客户意识到如果内部拥有贴合业务的扫描平台，既可以保证扫描环境的安全和私密性，又可以最大限度的匹配业务，便可解决眼下的难题。客户对比多家友商产品后选择了WeTest私有化定制扫描平台。

三、业务痛点：

• 金融行业安全要求高：由于金融机构处理的是用户的资金和敏感信息，因此必须确保数据的安全性、隐私保护等问题，客户需要一套足够安全且独立的系统接入自有平台，支撑其业务运作。
• 自研小程序框架扫描适配：客户的自研小程序具体的开发语言和技术栈与常见小程序有所差别，扫描和修复建议也需要适配相应的框架；后续扫描系统可能需要随着框架的维护更新进行迭代。
• 小程序商户自助检测难：客户平台上的小程序众多，且小程序商户对信息系统的理解水平不一。因此需要足够轻便、使用难度尽可能低的扫描平台供商户使用。
• 安全学习成本高：客户没有足够的安全人员和技术水平进行扫描系统的开发、部署和后期维护，需要一套能无痛接入且不需要自行维护更新的系统。

四、WeTest解决方案：

• 定制私有化扫描平台：WeTest安全团队与客户进行深入沟通，了解业务特性后，将扫描平台的系统均作了相应改造，完全适配私有客户环境，对接其账号系统，计费系统和权限系统，具有高扩展性。
• 扫描功能适配升级：WeTest为客户定制了一套符合其业务场景的小程序安全扫描系统，支持对微信小程序、H5、Web，以及客户自建小程序框架进行安全扫描并输出报告。在研发环节，采用高性能的扫描引擎，通过内核级优化，实现了快速、稳定扫描。我们采用创新的无损扫描技术，扫描过程中采用的检测手段，均不会对应用产生任何异常干扰，确保客户业务持续健康运行。
• 专家驻场部署开发：为了确保业务数据完全隔离，不会通过互联网与外界进行数据交换，因此不易受到网络攻击或数据泄露的风险，满足客户的高保密诉求。WeTest安全专家长期多次驻场支持，在客户现场进行环境部署、联调及内部测试，投入试用，全方位满足客户安全需求。
• 高标准部署环境：由于金融业务特殊性，WeTest根据客户需求定制准备了高标准的环境，包括客户端软件和服务器软硬件。

客户端软件要求：

服务器软硬件要求：

• 专属商户使用手册：由于客户平台的小程序商户众多，WeTest根据其小程序商户类型和实际进驻流程，为客户提供了平台小程序商户可自助使用的扫描系统使用手册，方便各种小程序商家均能自主进行安全扫描，排除安全隐患。
• 长期维护更新系统：网络安全威胁不断演变，WeTest的安全检测技术和漏洞修复建议持续更新。
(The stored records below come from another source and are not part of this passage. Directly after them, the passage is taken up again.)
Lemma assert_ok e n level levels s :
  represents e n → keeps_asserts (level :: levels) s →
  runs (on_vc (vc_assertFormula n)) s (λ _ s', keeps_asserts ((level ++ [n]) :: levels) s').
Proof.
  intros [(Hs & Hf & _) _] [Hl Hc]. unfold runs, on_vc, vc_assertFormula, AddAssert. rewrite formula_kind, well_sorted_check by done.
  unfold has_type. by rewrite type_of_formula, Hl by done.
Qed.

Lemma assert_constraints_ok cs : ∀ level levels s,
  wf_constraints cs → keeps_asserts (level :: levels) s →
  runs (assert_constraints cs) s (λ _ s', ∃ ns,
    keeps_asserts ((level ++ ns) :: levels) s' ∧ Forall2 represents cs ns).
Proof.
  induction cs as [|c cs IH]; intros level levels s Hcs Hs; cbn [assert_constraints].
  { apply runs_ret. exists []. by rewrite app_nil_r. }
  inversion Hcs as [|? ? (Hwf & Hw & Hreg) Hcs']. subst.
  apply runs_bind. eapply runs_mono; [by eapply builder_construct_ok|]. intros n s1 [Hs1 Hn].
  apply runs_bind. eapply runs_mono; [by eapply assert_ok|]. intros [] s2 Hs2.
  eapply runs_mono; [by apply IH|]. intros [] s3 (ns & Hs3 & Hns). exists (n :: ns). split; [|by constructor].
  by rewrite <- app_assoc in Hs3.
Qed.

(** The bytes of constant arrays do not matter. *)
Lemma cex_counterexample q objects ρ v :
  wf_query q → models (constraints q) ρ → eval ρ (query_expr q) = 0 → cex_of ρ v →
  counterexample q objects (object_bytes (cex_assignment v) <$> objects).
Proof.
  intros [(Hcs & _ & He & Hreg) _] [Hρ Hm] H0' Hv. exists (cex_assignment v).
  assert (∀ e, wf e → regular e → eval ρ e = eval (cex_assignment v) e) as Heq.
  { intros e Hwf Hre. apply eval_inside; [done..|by apply (Hre ρ Hρ)|]. intros o i _ Hs Hi.
    pose proof (proj1 (wf_store o)). destruct (cex_assignment_ok ρ v o i Hv) as (n & _ & _ & _ & E); [unfold bounded; lia|].
    symmetry. by apply E. }
  split_and!; [split; [by eapply cex_assignment_wf|]|by rewrite <- Heq|done].
  intros c Hc. pose proof (proj1 (Forall_forall _ _) Hcs c Hc) as (? & _ & ?). rewrite <- Heq by done. auto.
Qed.
Lemma in_front_ok wrapper c :
  (∀ S (solver : SolverImpl S) Inv, sound fail solver Inv → sound fail (wrapper S solver) Inv) →
  correct True c → correct True (in_front wrapper c).
Proof.
  intros Hw (Inv & [Hs Ha Hb]). exists Inv. split; [|done..]. by apply sound_sound_if, Hw, (sound_if_sound True).
Qed.

Lemma on_state_sound {S S'} (f : ∀ A, M S A → M S' A) (solver : SolverImpl S) Inv Inv' :
  (∀ A (m : M S (option A)) P, answers fail m Inv P → answers fail (f _ m) Inv' P) →
  sound fail solver Inv → sound fail (on_state f solver) Inv'.
Proof. intros Hf Hs. split; intros; by apply Hf, Hs. Qed.

Lemma validated_ok {R} (seed : R) rand c :
  (ConstArrayOpt = true → in_range_only = true) →
  correct True c → correct False (validated seed rand end_solver c).
Proof.
  intros Hrange (Inv & [Hs%(sound_if_sound True) Ha Hb]); [|done]. set (Inv' := with_inner Inv (λ _ : R, True)).
  assert (sound fail (on_state (λ A, inner) (chain_solver c)) Inv') as Hsolver.
  { eapply on_state_sound; [|exact Hs]. intros. by apply inner_ok. }
  assert (sound fail (on_state (λ A m, inner (chain_end c m)) end_solver) Inv') as Horacle.
  { eapply on_state_sound; [|exact Hend]. intros. by apply inner_ok, Ha. }
  exists Inv'. split; [split| |].
  - intros q. by apply validating_truth_ok.
  - intros q. by apply validating_validity_ok.
  - intros q. by apply validating_value_ok.
  - done.
  - intros. by apply inner_ok, Ha.
  - intros e He. split; [done|by apply Hb].
Qed.
End chains.

Section factories.
Context `{FactoryOptions} (FastCexSolver : ∀ S, IncompleteSolver S) {R : Type} (seed : R) (rand : M R Z).
Context {D : Type} (logQueryStats : Query → QueryType → option Validity → M D unit) (database : D).
Context {E : Type} (end_solver : SolverImpl E) (fail : Prop) (InvE : E → Prop).
Context (Hend : sound fail end_solver InvE).
Context (Hfast : UseFastCexSolver = true → ∀ S (Inv : S → Prop), incomplete_sound (FastCexSolver S) Inv).
Context (Hcomp : UseCexCache = true → computable_only = true).
Context (Hrange : UseIndependentSolver = true ∨ ConstArrayOpt = true → in_range_only = true).
Context (Hstats : ∀ q type v d, logQueryStats q type v d ⇓ (λ _, True)).

Definition chain_fails : Prop := fail ∨ UseCexCache = true ∧ CexCacheExperimental = true.

Abbreviation correct_if := (correct chain_fails InvE).

Lemma wrap_log_ok init c : correct_if init c → correct_if init (wrap (@PCLoggingSolver _) [] c).
Proof. apply wrap_ok. intros S solver Inv Hs. exists (λ _, True). split; [by apply PCLoggingSolver_ok|done]. Qed.

Lemma wrap_cex_ok c :
  UseCexCache = true → correct_if True c → correct_if True (wrap (λ S, CexCachingSolver) (mkCex empty_node []) c).
Proof.
  intros Hu. apply wrap_ok. intros S solver Inv Hs%(sound_if_sound True); [|done].
  destruct (CexCachingSolver_sound (Hcomp Hu) solver chain_fails Inv Hs) as [Hc Hstart].
  exists cex_ok. split; [|by split_and!; [apply tree_ok_empty|intros [|? ?]|constructor]].
  apply sound_sound_if. eapply sound_mono; [|exact Hc]. intros [?|?]; [done|]. by right.
Qed.

Lemma wrap_cache_ok c : correct_if True c → correct_if True (wrap (λ S, CachingSolver) [] c).
Proof.
  apply wrap_ok. intros S solver Inv Hs%(sound_if_sound True); [|done].
  exists cache_ok. split; [|constructor]. by apply sound_sound_if, CachingSolver_sound.
Qed.

Lemma optional_ok init (decorate : Chain E → Chain E) (b : bool) c :
  (b = true → correct_if init c → correct_if init (decorate c)) →
  correct_if init c → correct_if init (if b then decorate c else c).
Proof. destruct b; auto. Qed.

Lemma validate_ok c :
  correct_if True c →
  correct_if (DebugValidateSolver = false) (if DebugValidateSolver then validated seed rand end_solver c else c).
Proof.
  intros Hc. destruct DebugValidateSolver; [|by apply correct_weaken].
  assert (sound chain_fails end_solver InvE) as Hend' by (eapply sound_mono; [|exact Hend]; by left).
  destruct (validated_ok end_solver chain_fails InvE Hend' seed rand c ltac:(auto) Hc) as (Inv & [[] ??]).
  exists Inv. split; [|done..]. by split.
Qed.

Lemma default_decorateSolver_ok :
  correct_if (DebugValidateSolver = false) (default_decorateSolver FastCexSolver seed rand end_solver).
Proof.
  apply (optional_ok _ (wrap _ _)); [intros _; apply wrap_log_ok|]. apply validate_ok.
  assert (∀ c, correct_if True c → correct_if True
    (match UseIndependentSolver, EndSolver with true, SOLVER_STP => in_front (λ S, IndependentSolver) c | _, _ => c end)) as Hind.
  { intros c Hc. destruct UseIndependentSolver; [|done]. destruct EndSolver; [|done]. apply in_front_ok; [|done].
    intros. apply IndependentSolver_sound; auto. }
  apply Hind, (optional_ok _ (wrap _ _)); [intros _; apply wrap_cache_ok|].
  apply (optional_ok _ (wrap _ _)); [apply wrap_cex_ok|].
  apply (optional_ok _ (in_front _)).
  { intros Hu. apply in_front_ok. intros. apply StagedSolver_sound; auto. }
  apply (optional_ok _ (wrap _ _)); [intros _; apply wrap_log_ok|].
  apply end_chain_ok. eapply sound_mono; [|exact Hend]. by left.
Qed.

Lemma s2e_decorateSolver_ok :
  correct_if (DebugValidateSolver = false)
    (s2e_decorateSolver FastCexSolver seed rand logQueryStats database end_solver).
Proof.
  apply wrap_ok.
  { intros S solver Inv Hs. exists (λ _, True). split; [by apply S2ENotificationSolver_ok|done]. }
  apply wrap_ok, default_decorateSolver_ok.
  intros S solver Inv Hs. exists (λ _, True). split; [by apply DataCollectorSolver_ok|done].
Qed.

End factories.

End chain_correct.

Section witnesses.
#[local] Existing Instance Sample.store.
#[local] Existing Instance Sample.store_wf.
#[local] Existing Instance identity.
#[local] Existing Instance plain_factory.
#[local] Existing Instance short_names.
#[local] Existing Instance limited.
#[local] Existing Instance limited_laws.
#[local] Existing Instance builder_options.
#[local] Existing Instance reference_procedure.
#[local] Existing Instance structural_managers.
#[local] Existing Instance unshared_nodes.
#[local] Instance opt_on : Options := const_array_opt true.
#[local] Instance hash_on : VisitorOptions := {| UseVisitorHash := true |}.
#[local] Instance computable : QueryClass := {| in_range_only := true; computable_only := true; buildable_only := true |}.
#[local] Instance in_process : STPOptions := {| ReinstantiateSolver := false; useForkedSTP := false; timeout := 0 |}.
#[local] Instance no_children : Processes := λ _, ForkFails.
#[local] Instance plain_cex : CexOptions :=
  {| CexCacheTryAll := false; CexCacheExperimental := false; DebugCexCacheCheckBinding := true |}.
#[local] Instance all_solvers : FactoryOptions := {|
  EndSolver := SOLVER_STP; UseCexCache := true; UseQueryPCLog := true; UseEndQueryPCLog := true;
  UseFastCexSolver := false; UseCache := true; UseIndependentSolver := true; DebugValidateSolver := false |}.

(** A database that counts the queries *)
Definition count_queries (q : Query) (type : QueryType) (v : option Validity) : M nat unit := λ n, Done (tt, 1 + n)%nat.

End witnesses.
(** A [catch] that only logs leaves the page as the [try] block made it. *)
Lemma catch_keeps_page (body : M unit) (label : string) (w : world) :
  dom (run (try_catch body (console_error label)) w) = dom (snd (body w)).
Proof.
  unfold run, try_catch. destruct (body w) as [[[] | e] w']; reflexivity.
Qed.

Lemma fetchHome_try_console (o : fetch_outcome) : preserves console (fetchHome_try o).
Proof. unfold fetchHome_try, fetch_json. frame. Qed.

Lemma fetchStocks_try_console (minScore : value) (o : fetch_outcome) :
  preserves console (fetchStocks_try minScore o).
Proof. unfold fetchStocks_try, fetch_json. frame. Qed.

(** C5, as the code has it: when the request is rejected or the body is
    not JSON, a status fetch and a scan fetch leave every written
    property of the page as it was and log the failure once. Whatever the
    response, neither ever rejects: what handling the response throws is
    caught and logged once, and nothing is logged when nothing is thrown;
    and the [catch] undoes nothing: the page is left as the [try] block
    had made it when it threw, so the writes before the faulting access
    stay. *)
Theorem rejected_fetch_is_atomic (w : world) (e : exn) (argument : value)
    (o : fetch_outcome) :
  (dom (run (fetchHome (Rejected e)) w) = dom w
   /\ console (run (fetchHome (Rejected e)) w)
      = (console w ++ [("Error fetching status:", e)])%list)
  /\ (dom (run (fetchStocks argument (Rejected e)) w) = dom w
      /\ exists e', console (run (fetchStocks argument (Rejected e)) w)
                    = (console w ++ [("Error fetching stocks:", e')])%list)
  /\ (fst (fetchHome o w) = Ok tt
      /\ console (run (fetchHome o) w)
         = match fst (fetchHome_try o w) with
           | Ok _ => console w
           | Throw e' => (console w ++ [("Error fetching status:", e')])%list
           end
      /\ dom (run (fetchHome o) w) = dom (snd (fetchHome_try o w)))
  /\ (fst (fetchStocks argument o w) = Ok tt
      /\ console (run (fetchStocks argument o) w)
         = match fst (fetchStocks_try (default_minScore argument) o w) with
           | Ok _ => console w
           | Throw e' => (console w ++ [("Error fetching stocks:", e')])%list
           end
      /\ dom (run (fetchStocks argument o) w)
         = dom (snd (fetchStocks_try (default_minScore argument) o w))).
Proof.
  split; [split; reflexivity |]. split.
  - unfold fetchStocks, run, try_catch, fetchStocks_try.
    destruct (scan_url (default_minScore argument)) as [url | e'] eqn:E;
      (split; [reflexivity | eexists; reflexivity]).
  - split; (split; [apply never_rejects | split]).
    + apply logs_what_it_catches, fetchHome_try_console.
    + apply catch_keeps_page.
    + apply logs_what_it_catches, fetchStocks_try_console.
    + apply catch_keeps_page.
Qed.

(** C5 as stated fails for a response that is JSON of another shape: the
    grid that showed four cards is emptied before the missing result set
    is noticed, while the opportunity count keeps its old value; and a
    status without [worker] changes the indexed count alone. *)
Lemma malformed_response_changes_page :
  (List.length (stocksGrid (dom Sample.rendered)) = 4%nat
   /\ stocksGrid (dom (run (fetchStocks VUndef (Parsed Sample.error_body))
                           Sample.rendered)) = []
   /\ opportunityCount (dom (run (fetchStocks VUndef (Parsed Sample.error_body))
                                 Sample.rendered)) = "3"
   /\ console (run (fetchStocks VUndef (Parsed Sample.error_body)) Sample.rendered)
      = [("Error fetching stocks:", TypeError)])
  /\ (totalIndexed (dom Sample.rendered) = ""
      /\ totalIndexed (dom (run (fetchHome
                                   (Parsed (VObj [("db_status", VStr "5230 stocks")])))
                                Sample.rendered)) = "5230"
      /\ console (run (fetchHome (Parsed (VObj [("db_status", VStr "5230 stocks")])))
                      Sample.rendered)
         = [("Error fetching status:", TypeError)]).
Proof. repeat split. Qed.

(** ** The detail modal *)

(** [showStockDetail] is its beginning followed, when the response is
    there, by its continuation. *)
Lemma showStockDetail_phases (symbol : string) (o : fetch_outcome) (w : world) :
  run (showStockDetail (VStr symbol) o) w
  = run (showStockDetail_resume o) (run (showStockDetail_begin (VStr symbol)) w).
Proof.
  unfold showStockDetail, showStockDetail_begin, showStockDetail_resume.
  unfold run, bind, try_catch. simpl.
  destruct (showStockDetail_response o _) as [[[] | e] w']; reflexivity.
Qed.

Lemma resume_keeps_display (o : fetch_outcome) :
  preserves (fun w => stockModal_display (dom w)) (showStockDetail_resume o).
Proof. unfold showStockDetail_resume, showStockDetail_response. frame. Qed.

Lemma fetchHome_keeps_modal (o : fetch_outcome) :
  preserves (fun w => (stockModal_display (dom w), modalBody (dom w))) (fetchHome o).
Proof. unfold fetchHome, fetchHome_try, fetch_json, fetchHome_catch. frame. Qed.

Lemma fetchStocks_keeps_modal (argument : value) (o : fetch_outcome) :
  preserves (fun w => (stockModal_display (dom w), modalBody (dom w)))
            (fetchStocks argument o).
Proof. unfold fetchStocks, fetchStocks_try, fetch_json, fetchStocks_catch. frame. Qed.
(** The identity shortcut of [__eq__] never changes its answer. *)
Lemma Coefficient_eq_unfold (a b : Coefficient) :
  Coefficient___eq__ a (VCoefficient b)
  = bool_decide (_count a = _count b)
    && AbstractFunctionSpace___eq__ (_ufl_function_space a) (_ufl_function_space b).
Proof.
  unfold Coefficient___eq__. destruct (is_ a b) eqn:His; [|reflexivity].
  apply is_same_attributes in His as [Hc Hs].
  rewrite bool_decide_eq_true_2 by exact Hc.
  rewrite Hs, AbstractFunctionSpace_eq_refl. reflexivity.
Qed.

(** C9: two coefficients are equal exactly when their counts are equal
    and their function spaces are equal; replacing part and parent on
    either side leaves the answer unchanged. *)
Theorem Coefficient_eq_count_and_space (a b : Coefficient) :
  (Coefficient___eq__ a (VCoefficient b) = true
   <-> _count a = _count b
       /\ AbstractFunctionSpace___eq__ (_ufl_function_space a)
                                        (_ufl_function_space b) = true)
  /\ (forall part_a parent_a part_b parent_b,
        Coefficient___eq__ (with_part_parent a part_a parent_a)
                           (VCoefficient (with_part_parent b part_b parent_b))
        = Coefficient___eq__ a (VCoefficient b)).
Proof.
  split.
  - rewrite Coefficient_eq_unfold, andb_true_iff, bool_decide_eq_true. reflexivity.
  - intros. rewrite !Coefficient_eq_unfold. reflexivity.
Qed.

Lemma Value_eq_of_data_refl (d : Data) : Value_eq (of_data d) (of_data d) = true.
Proof.
  induction d as [|s|z|items IH] using Data_nested_ind; simpl.
  - reflexivity.
  - by apply bool_decide_eq_true.
  - by apply bool_decide_eq_true.
  - induction IH as [|x l Hx _ IHl]; simpl; [reflexivity|].
    rewrite Hx. exact IHl.
Qed.

Lemma Value_eq_part (p q : option Z) :
  Value_eq (of_option VInt p) (of_option VInt q) = bool_decide (p = q).
Proof.
  destruct p as [x|], q as [y|]; simpl; try reflexivity.
  destruct (decide (x = y)) as [->|Hne].
  - by rewrite !bool_decide_eq_true_2.
  - rewrite !bool_decide_eq_false_2; [reflexivity| |assumption]. congruence.
Qed.

(** The tuple that [_ufl_signature_data_] builds. *)
Lemma signature_data_Ok (a : Coefficient) (r : Renumbering) n fsdata :
  coefficient_numbers r a = Some n ->
  functionspace._ufl_signature_data_ (_ufl_function_space a) (domain_numbers r)
  = Ok fsdata ->
  _ufl_signature_data_ a r
  = Ok (VTuple [VStr "Coefficient"; VInt n; of_option VInt (_part a);
                of_option VCoefficient (_parent a); of_data fsdata]).
Proof.
  intros Hn Hfs. unfold _ufl_signature_data_, getitem. rewrite Hn. simpl.
  rewrite Hfs. reflexivity.
Qed.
因此我们为客户提供了长期的维保服务，当系统出现问题或需要更新时，WeTest安全人员能迅速响应，提供有效的解决方案和技术支持，确保系统的正常运行。

五、业务结果：

• 客户上手无成本：WeTest团队驻场部署、调试，交付的系统可直接使用，客户无其他困扰。平台附赠完整的用户操作手册和安全团队的操作培训，客户无需专业的安全技术人员参与就能快速上手使用，便捷易用，大幅降低了人力开销及技术学习成本。
• 7*24小时小程序安全检测：客户7*24小时随时可进行小程序安全检测，在某些紧急或特殊的场景下，亦可及时获取安全扫描结果，实现对小程序安全问题的快速发现与修复，节约时间成本。
• 洞察漏洞及修复建议：客户可以在私有化平台上，轻松通过【配置代理-流量录制-扫描-查看报告】流程得到其小程序的安全扫描报告。报告中有安全专家针对每种漏洞定制的修复策略，并可精准定位风险位置，给客户的漏洞修复提供很大的帮助。
• 报告示例：

六、使用的WeTest产品或服务：

小程序安全-渗透测试

七、客户评价：

WeTest团队为我们银行定制的扫描系统高效性又有用。通过私有化部署，我们可以更好地保护银行客户的数据隐私和安全性，同时定制化的服务也更符合我们的系统需求。感谢WeTest团队的专业服务，帮助我们提升银行客户小程序的安全防护水平，让我们的业务更加顺利和高效。